TASK:
Only the lines below between the ones containing "length tracerPidString) buf)" and "destruct (N.ltb_spec n 10) as [Hl|Hl].", inclusive, are to be reproduced, each exactly as it stands.

EXERCISE MATERIAL:
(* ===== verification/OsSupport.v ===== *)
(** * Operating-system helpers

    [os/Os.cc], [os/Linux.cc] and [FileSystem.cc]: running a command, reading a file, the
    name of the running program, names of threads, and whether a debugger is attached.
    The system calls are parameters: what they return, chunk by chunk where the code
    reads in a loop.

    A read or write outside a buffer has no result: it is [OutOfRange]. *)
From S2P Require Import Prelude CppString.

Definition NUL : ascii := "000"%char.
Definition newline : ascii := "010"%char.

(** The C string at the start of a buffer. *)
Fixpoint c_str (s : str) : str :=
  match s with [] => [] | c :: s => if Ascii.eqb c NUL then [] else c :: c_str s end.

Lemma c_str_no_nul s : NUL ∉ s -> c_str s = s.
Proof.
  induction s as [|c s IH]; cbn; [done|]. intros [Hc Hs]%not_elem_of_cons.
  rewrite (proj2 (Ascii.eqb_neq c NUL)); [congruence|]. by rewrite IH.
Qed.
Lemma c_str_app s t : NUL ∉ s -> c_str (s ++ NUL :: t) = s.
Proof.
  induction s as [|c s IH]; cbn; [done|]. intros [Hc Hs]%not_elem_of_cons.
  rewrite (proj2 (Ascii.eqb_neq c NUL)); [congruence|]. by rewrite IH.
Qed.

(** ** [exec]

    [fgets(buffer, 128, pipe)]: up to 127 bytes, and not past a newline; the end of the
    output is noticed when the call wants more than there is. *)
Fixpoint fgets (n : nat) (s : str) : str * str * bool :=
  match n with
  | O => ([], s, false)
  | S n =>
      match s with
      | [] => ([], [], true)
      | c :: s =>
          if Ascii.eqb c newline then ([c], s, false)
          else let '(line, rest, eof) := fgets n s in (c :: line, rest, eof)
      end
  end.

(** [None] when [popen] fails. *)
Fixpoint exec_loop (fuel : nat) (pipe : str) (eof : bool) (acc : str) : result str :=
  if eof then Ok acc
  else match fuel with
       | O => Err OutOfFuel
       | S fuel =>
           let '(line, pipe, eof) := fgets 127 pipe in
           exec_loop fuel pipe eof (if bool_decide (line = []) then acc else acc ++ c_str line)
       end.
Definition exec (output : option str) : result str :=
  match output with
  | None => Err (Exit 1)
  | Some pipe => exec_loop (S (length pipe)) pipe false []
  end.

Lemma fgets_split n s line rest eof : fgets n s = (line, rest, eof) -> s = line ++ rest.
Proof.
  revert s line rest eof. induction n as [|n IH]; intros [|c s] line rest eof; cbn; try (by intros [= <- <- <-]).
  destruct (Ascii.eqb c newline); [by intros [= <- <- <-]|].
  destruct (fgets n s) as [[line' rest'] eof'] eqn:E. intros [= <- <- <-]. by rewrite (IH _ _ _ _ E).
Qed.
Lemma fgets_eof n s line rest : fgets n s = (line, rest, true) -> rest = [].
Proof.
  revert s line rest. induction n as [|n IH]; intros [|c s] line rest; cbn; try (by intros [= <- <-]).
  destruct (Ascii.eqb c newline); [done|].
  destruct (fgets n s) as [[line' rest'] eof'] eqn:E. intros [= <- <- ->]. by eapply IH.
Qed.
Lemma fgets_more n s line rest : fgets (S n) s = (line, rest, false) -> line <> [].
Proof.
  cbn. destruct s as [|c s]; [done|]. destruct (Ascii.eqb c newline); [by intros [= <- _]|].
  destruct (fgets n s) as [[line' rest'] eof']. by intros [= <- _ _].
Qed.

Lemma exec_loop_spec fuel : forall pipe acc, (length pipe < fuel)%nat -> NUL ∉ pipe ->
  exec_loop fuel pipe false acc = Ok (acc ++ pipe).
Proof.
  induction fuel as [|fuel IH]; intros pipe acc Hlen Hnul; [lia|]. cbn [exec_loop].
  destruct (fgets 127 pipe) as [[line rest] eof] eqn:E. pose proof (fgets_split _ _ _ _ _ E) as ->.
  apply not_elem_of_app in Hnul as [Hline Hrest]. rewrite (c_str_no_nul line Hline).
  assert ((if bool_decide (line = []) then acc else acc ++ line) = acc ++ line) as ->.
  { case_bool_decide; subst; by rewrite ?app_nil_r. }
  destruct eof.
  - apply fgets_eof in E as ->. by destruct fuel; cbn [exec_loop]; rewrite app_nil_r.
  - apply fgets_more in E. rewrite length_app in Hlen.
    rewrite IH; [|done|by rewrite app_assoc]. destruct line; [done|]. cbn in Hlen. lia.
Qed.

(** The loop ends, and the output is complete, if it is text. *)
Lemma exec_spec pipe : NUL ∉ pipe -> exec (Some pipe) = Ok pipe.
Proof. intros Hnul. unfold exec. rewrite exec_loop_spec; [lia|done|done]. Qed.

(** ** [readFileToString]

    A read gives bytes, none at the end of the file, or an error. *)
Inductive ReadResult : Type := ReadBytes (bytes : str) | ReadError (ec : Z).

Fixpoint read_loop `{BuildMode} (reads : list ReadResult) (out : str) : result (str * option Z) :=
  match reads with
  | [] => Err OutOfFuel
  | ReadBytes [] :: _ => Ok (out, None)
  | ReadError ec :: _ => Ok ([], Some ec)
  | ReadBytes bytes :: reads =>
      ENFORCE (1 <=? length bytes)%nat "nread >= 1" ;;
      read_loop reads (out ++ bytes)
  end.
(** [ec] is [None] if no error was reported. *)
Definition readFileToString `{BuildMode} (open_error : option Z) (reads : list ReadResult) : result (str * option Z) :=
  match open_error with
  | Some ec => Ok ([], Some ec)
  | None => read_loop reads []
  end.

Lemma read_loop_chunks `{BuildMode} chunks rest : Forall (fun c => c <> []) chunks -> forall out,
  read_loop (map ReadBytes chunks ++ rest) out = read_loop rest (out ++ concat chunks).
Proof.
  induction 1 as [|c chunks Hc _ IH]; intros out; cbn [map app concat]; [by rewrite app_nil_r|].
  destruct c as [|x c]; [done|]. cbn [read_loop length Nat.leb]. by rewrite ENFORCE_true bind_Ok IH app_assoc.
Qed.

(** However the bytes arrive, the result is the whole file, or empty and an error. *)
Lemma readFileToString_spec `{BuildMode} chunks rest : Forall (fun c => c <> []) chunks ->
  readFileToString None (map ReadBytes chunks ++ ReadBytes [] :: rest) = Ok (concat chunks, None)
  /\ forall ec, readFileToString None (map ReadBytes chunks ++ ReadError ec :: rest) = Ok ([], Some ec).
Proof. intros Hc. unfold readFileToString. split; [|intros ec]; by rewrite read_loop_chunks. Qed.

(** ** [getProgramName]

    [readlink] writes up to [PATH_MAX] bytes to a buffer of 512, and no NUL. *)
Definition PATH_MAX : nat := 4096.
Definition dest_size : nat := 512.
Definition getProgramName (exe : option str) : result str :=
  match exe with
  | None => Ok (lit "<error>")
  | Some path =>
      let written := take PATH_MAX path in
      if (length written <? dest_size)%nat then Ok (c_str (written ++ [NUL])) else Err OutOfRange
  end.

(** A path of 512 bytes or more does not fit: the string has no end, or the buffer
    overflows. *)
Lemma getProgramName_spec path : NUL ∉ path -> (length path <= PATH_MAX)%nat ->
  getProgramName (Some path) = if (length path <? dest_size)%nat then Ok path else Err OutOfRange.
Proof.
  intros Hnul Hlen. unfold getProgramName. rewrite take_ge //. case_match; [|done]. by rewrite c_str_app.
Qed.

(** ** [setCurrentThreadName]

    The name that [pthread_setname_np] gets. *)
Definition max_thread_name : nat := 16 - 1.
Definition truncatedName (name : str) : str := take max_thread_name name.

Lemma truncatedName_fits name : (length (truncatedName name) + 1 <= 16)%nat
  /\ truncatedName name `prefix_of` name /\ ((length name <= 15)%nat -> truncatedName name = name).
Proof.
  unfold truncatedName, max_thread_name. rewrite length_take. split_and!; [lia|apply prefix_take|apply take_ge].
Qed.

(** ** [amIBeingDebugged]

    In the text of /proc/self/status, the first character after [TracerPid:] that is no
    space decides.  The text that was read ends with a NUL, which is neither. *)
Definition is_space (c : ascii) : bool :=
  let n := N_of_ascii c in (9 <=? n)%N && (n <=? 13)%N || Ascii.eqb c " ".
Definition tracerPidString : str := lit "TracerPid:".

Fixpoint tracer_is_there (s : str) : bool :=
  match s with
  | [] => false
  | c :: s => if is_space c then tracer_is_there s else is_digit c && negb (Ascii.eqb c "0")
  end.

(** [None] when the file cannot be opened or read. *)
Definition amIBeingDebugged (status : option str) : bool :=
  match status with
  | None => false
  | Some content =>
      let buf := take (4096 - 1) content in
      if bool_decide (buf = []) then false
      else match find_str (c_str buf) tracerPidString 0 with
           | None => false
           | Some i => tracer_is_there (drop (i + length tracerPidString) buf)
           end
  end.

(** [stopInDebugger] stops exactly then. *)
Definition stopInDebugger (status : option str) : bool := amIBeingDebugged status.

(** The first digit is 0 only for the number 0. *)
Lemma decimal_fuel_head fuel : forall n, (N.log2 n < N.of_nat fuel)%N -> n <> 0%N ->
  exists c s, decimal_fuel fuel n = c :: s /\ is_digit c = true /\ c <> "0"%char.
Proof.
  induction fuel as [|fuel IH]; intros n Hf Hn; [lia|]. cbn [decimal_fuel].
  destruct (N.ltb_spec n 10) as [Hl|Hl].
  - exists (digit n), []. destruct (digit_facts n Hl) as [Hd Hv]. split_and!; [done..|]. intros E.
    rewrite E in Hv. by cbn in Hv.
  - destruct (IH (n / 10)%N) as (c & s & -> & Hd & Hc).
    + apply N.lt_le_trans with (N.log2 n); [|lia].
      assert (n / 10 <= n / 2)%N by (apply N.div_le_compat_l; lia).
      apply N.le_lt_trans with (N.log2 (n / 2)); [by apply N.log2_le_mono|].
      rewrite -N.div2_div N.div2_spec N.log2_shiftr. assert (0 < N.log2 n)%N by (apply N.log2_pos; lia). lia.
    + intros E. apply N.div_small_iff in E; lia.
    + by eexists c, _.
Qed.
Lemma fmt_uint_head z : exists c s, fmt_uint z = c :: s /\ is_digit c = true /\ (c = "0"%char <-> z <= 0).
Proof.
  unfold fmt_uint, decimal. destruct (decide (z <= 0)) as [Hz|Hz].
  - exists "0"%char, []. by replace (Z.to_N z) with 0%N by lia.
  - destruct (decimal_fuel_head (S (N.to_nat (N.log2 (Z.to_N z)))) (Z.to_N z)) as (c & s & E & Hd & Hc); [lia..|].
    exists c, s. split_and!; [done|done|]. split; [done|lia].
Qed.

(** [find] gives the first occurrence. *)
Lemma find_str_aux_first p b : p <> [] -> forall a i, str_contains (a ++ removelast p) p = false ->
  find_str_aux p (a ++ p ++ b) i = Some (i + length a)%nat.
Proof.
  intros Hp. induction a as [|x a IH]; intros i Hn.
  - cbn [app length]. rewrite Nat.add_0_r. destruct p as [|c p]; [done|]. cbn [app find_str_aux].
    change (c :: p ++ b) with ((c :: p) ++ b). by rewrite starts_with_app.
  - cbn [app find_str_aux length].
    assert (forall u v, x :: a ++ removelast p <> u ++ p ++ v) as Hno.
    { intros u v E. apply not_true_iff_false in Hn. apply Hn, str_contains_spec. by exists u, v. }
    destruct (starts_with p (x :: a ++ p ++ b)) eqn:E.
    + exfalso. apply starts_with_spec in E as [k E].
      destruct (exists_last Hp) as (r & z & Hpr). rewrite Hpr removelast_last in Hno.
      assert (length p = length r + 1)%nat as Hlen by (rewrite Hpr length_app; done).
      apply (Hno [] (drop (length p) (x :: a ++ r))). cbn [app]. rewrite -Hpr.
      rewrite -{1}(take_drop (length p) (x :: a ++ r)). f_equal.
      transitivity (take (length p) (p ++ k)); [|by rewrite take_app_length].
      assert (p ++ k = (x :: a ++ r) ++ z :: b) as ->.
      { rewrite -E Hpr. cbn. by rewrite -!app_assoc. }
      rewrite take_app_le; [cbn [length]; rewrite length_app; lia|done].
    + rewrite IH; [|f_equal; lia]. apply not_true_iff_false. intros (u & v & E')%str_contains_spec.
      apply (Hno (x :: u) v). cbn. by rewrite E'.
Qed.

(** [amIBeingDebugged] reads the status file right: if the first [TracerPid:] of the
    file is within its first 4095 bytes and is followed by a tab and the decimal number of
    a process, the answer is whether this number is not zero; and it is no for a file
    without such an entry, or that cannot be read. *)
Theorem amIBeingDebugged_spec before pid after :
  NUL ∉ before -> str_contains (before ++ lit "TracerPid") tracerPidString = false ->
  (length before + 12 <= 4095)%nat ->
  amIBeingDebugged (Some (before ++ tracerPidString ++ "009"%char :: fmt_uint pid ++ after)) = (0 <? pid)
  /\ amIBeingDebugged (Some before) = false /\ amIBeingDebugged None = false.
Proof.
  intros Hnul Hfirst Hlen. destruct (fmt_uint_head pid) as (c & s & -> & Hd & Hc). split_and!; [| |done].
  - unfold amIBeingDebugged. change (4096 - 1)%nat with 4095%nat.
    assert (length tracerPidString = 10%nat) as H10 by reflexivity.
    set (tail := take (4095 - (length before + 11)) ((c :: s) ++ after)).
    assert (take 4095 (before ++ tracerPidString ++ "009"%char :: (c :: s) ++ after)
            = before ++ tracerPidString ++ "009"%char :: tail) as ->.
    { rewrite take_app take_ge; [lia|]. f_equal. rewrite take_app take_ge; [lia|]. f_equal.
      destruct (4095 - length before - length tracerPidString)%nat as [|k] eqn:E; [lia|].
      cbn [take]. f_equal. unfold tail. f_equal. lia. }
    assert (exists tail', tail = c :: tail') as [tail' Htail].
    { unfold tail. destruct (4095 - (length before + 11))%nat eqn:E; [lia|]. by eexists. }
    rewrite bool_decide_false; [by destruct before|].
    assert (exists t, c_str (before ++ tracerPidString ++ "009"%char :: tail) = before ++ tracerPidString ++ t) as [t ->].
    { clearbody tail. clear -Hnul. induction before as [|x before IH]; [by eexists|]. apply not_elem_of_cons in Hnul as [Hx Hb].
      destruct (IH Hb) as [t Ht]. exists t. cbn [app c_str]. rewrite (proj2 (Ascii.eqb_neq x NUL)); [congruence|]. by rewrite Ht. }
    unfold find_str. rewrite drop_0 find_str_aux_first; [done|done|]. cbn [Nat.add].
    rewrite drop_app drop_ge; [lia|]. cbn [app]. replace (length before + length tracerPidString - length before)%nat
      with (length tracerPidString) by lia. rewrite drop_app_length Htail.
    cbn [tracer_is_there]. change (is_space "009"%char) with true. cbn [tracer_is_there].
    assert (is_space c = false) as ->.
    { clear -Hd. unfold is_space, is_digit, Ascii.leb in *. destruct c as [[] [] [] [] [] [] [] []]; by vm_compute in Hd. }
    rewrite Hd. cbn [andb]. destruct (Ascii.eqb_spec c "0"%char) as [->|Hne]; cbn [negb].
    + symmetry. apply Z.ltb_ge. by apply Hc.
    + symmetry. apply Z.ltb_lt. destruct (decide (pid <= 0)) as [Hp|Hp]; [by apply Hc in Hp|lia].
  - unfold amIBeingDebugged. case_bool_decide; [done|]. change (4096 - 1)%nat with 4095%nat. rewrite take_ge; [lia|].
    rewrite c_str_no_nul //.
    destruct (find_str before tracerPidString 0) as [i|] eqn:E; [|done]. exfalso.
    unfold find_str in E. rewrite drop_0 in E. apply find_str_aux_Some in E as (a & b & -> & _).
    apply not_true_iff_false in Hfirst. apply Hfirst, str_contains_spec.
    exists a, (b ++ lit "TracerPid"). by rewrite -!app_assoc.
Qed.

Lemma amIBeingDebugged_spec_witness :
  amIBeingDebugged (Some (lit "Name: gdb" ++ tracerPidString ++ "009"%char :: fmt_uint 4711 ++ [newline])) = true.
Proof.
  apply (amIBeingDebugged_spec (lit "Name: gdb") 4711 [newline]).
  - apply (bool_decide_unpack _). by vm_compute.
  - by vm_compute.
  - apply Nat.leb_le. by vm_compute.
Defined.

ANSWER TO THE EXERCISE:
           | Some i => tracer_is_there (drop (i + length tracerPidString) buf)
           end
  end.

(** [stopInDebugger] stops exactly then. *)
Definition stopInDebugger (status : option str) : bool := amIBeingDebugged status.

(** The first digit is 0 only for the number 0. *)
Lemma decimal_fuel_head fuel : forall n, (N.log2 n < N.of_nat fuel)%N -> n <> 0%N ->
  exists c s, decimal_fuel fuel n = c :: s /\ is_digit c = true /\ c <> "0"%char.
Proof.
  induction fuel as [|fuel IH]; intros n Hf Hn; [lia|]. cbn [decimal_fuel].
  destruct (N.ltb_spec n 10) as [Hl|Hl].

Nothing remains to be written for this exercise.